In this work, we present a simple and facile method for the integration of PSi-based aptasensors with 3D-printed polyacrylate microfluidics. The integration of both materials is based on a stamping technique with a UV-curable adhesive at room temperature. Successful bonding of the two substrates is demonstrated with a thin adhesive layer (~5 μm) in between; while the delicate porous regions within the microchannel remain clean and intact. As a proof-of-concept, we successfully immobilize a well-characterized anti-his tag aptamer as capture probe within the porous nanostructure, integrated in the microfluidic device, and demonstrate selective detection of a model target protein, compared to several non-target proteins, as well as complex E. coli lysate samples. The sensitivity of the integrated aptasensor, with a calculated LOD of 40 nM, is improved by ~70-fold compared to previous work. Thus, the developed bonding method does not impair the performance of the constructed biosensor. Furthermore, the resulting biosensor exhibits a superior selectivity and a higher detection signal for the target while integrated in the 3D-printed microfluidics, in comparison to the gold standard PDMS-based microfluidic setup with equal microchannel dimensions. For the latter, non-specific binding of the aptamer capture probe to the PDMS impairs the biosensors selectivity. Yet, the resolution of 3D printers, which dictates the microchannel dimensions, is currently on the range of tens of microns and much larger than applicable for PDMS-based microfluidics fabricated by soft lithography techniques. Moreover, the bonding method may also require adjustment to lower dimension microchannels or complex microstructures, due to the rough surface of the 3D-printed material, obtained due to the printer resolution. Nevertheless, 3D printing technology is rapidly advancing, the resolution keeps improving, and there are already printers with a resolution in the lower micrometer range.

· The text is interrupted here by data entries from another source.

Definition add_signer (env : Env) (o : XoxnoOracle) (signer : Address) : xres XoxnoOracle :=
  do! only_owner env o in
  let signers := load_signers o in
  do! require (negb (bool_decide (signer ∈ signers))) (Fault XoxnoError.SignerAlreadyRegistered) in
  Ok (store_signers o (signers ++ [signer])).

(** [Vec::first_index_of], then [Vec::remove] *)
Fixpoint remove_first (signers : list Address) (signer : Address) : option (list Address) :=
  match signers with
  | [] => None
  | s :: rest =>
      if bool_decide (s = signer) then Some rest else (fun r => s :: r) <$> remove_first rest signer
  end.

Definition remove_signer (env : Env) (o : XoxnoOracle) (signer : Address) : xres XoxnoOracle :=
  do! only_owner env o in
  match remove_first (load_signers o) signer with
  | None => Err (Fault XoxnoError.SignerNotRegistered)
  | Some signers =>
      do! require (load_threshold o <=? Z.of_nat (length (load_signers o)) - 1)
            (Fault XoxnoError.CannotRemoveBelowThreshold) in
      let o := store_signers o signers in
      let* o := rfold (fun o feed => recompute_aggregate env (remove_submission o feed signer) feed Clear)
                  o (load_signer_feeds o signer) in
      Ok (clear_signer_feeds o signer)
  end.

Definition set_threshold (env : Env) (o : XoxnoOracle) (threshold : Z) : xres XoxnoOracle :=
  do! only_owner env o in
  do! require (negb ((threshold =? 0) || (Z.of_nat (length (load_signers o)) <? threshold)))
        (Fault XoxnoError.InvalidThreshold) in
  Ok (store_threshold o threshold).

Definition set_max_stale_seconds (env : Env) (o : XoxnoOracle) (seconds : Z) : xres XoxnoOracle :=
  do! only_owner env o in
  do! require (load_max_submission_age o <=? seconds) (Fault XoxnoError.InvalidSubmissionAge) in
  Ok (store_max_stale_seconds o seconds).

Definition set_max_submission_age_seconds (env : Env) (o : XoxnoOracle) (seconds : Z)
    : xres XoxnoOracle :=
  do! only_owner env o in
  do! require (negb ((seconds <? MIN_SUBMISSION_AGE_SECONDS) || (load_max_stale_seconds o <? seconds)))
        (Fault XoxnoError.InvalidSubmissionAge) in
  Ok (store_max_submission_age o seconds).

Definition set_max_relative_skew_seconds (env : Env) (o : XoxnoOracle) (seconds : Z)
    : xres XoxnoOracle :=
  do! only_owner env o in
  do! require (negb ((load_max_submission_age o <? seconds) || (seconds <=? MAX_FUTURE_SKEW_SECONDS)))
        (Fault XoxnoError.InvalidRelativeSkew) in
  Ok (store_max_relative_skew o seconds).

Definition set_max_cluster_spread_bps (env : Env) (o : XoxnoOracle) (bps : Z) : xres XoxnoOracle :=
  do! only_owner env o in
  do! require (negb ((bps =? 0) || (BPS <? bps))) (Fault XoxnoError.InvalidClusterSpread) in
  Ok (store_max_cluster_spread_bps o bps).

Definition recompute_feeds (env : Env) (o : XoxnoOracle) (feed_ids : list string) : xres XoxnoOracle :=
  do! only_owner env o in
  do! rfold (fun _ feed => require_known_feed o feed) tt feed_ids in
  rfold (fun o feed => recompute_aggregate env o feed Clear) o feed_ids.

Definition register_feed (env : Env) (o : XoxnoOracle) (feed : string) : xres XoxnoOracle :=
  do! only_owner env o in
  do! require (negb (feed_index_contains o feed)) (Fault XoxnoError.FeedAlreadyRegistered) in
  ensure_known_feed o feed.

Definition add_feed (env : Env) (o : XoxnoOracle) (feed : string) (a : ReflectorAsset)
    : xres XoxnoOracle :=
  do! only_owner env o in
  do! require (negb (has_feed_mapping o a)) (Fault XoxnoError.FeedAlreadyMapped) in
  do! require (match load_feed_owner o feed with Some _ => false | None => true end)
        (Fault XoxnoError.FeedAlreadyMapped) in
  let o := map_feed o a feed in
  let* o := ensure_known_feed o feed in
  asset_index_insert o a.

Definition clear_asset_and_feed (o : XoxnoOracle) (a : ReflectorAsset) (feed : string)
    : xres XoxnoOracle :=
  let o := remove_feed_mapping o a in
  let* o := asset_index_remove o a in
  clear_feed_state o feed.

Definition remove_feed (env : Env) (o : XoxnoOracle) (a : ReflectorAsset) : xres XoxnoOracle :=
  do! only_owner env o in
  match load_feed_id o a with
  | None => Err (Fault XoxnoError.FeedNotMapped)
  | Some feed => clear_asset_and_feed o a feed
  end.

Definition set_resolution (env : Env) (o : XoxnoOracle) (resolution : Z) : xres XoxnoOracle :=
  do! only_owner env o in
  Ok (store_resolution o resolution).

Definition purge_feed (env : Env) (o : XoxnoOracle) (feed : string) : xres XoxnoOracle :=
  do! only_owner env o in
  do! require (feed_index_contains o feed) (Fault XoxnoError.FeedNotKnown) in
  match load_feed_owner o feed with
  | Some a => clear_asset_and_feed o a feed
  | None => clear_feed_state o feed
  end.

End XoxnoAdmin.

(** ** Reads (reads.rs) *)

Module XoxnoReads.

Import Aggregation Observation.

Definition read_price_data_for_feed (env : Env) (o : XoxnoOracle) (feed : string)
    : xres RedStonePriceData :=
  let* aggregate := of_option (Fault XoxnoError.NoDataForFeed) (load_aggregate o feed) in
  do! require (u64_saturating_sub (ledger_timestamp env) (rs_write_timestamp aggregate / MS_PER_SECOND)
               <=? load_max_stale_seconds o) (Fault XoxnoError.StaleData) in
  Ok aggregate.

Definition read_price_data (env : Env) (o : XoxnoOracle) (feed_ids : list string)
    : xres (list RedStonePriceData) :=
  rfold (fun results feed =>
    let* d := read_price_data_for_feed env o feed in
    Ok (results ++ [d])) [] feed_ids.

Definition read_price_history (env : Env) (o : XoxnoOracle) (feed : string) (limit : Z)
    : xres (list RedStonePriceData) :=
  do! read_price_data_for_feed env o feed in
  let* history := of_option (Fault XoxnoError.NoDataForFeed) (load_history o feed) in
  do! require (negb (length history =? 0)%nat) (Fault XoxnoError.NoDataForFeed) in
  Ok (take (Z.to_nat limit) (reverse history)).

The superior performance of the 3D-printed microfluidic integrated aptasensor in combination with its straightforward design and construction pave the way towards a more flexible approach to designing and investigating sophisticated microfluidic platforms integrated with PSi-based biosensors. For example, the presented microfluidic design could be adapted for multiplexed analyte detection, and integrated with different 3D-printed functional elements, such as pumps, valves, and mixing components, which facilitate device automation, portability, and high throughput [45]. These can be readily coupled with PSi aptasensors using the presented bonding method, where these aptasensors can be designed for detection of various target molecules simply by changing the aptamer capture probe, promoting the platform applicability in medical diagnostics [27, 46] and food quality and safety [47], as well as environmental monitoring.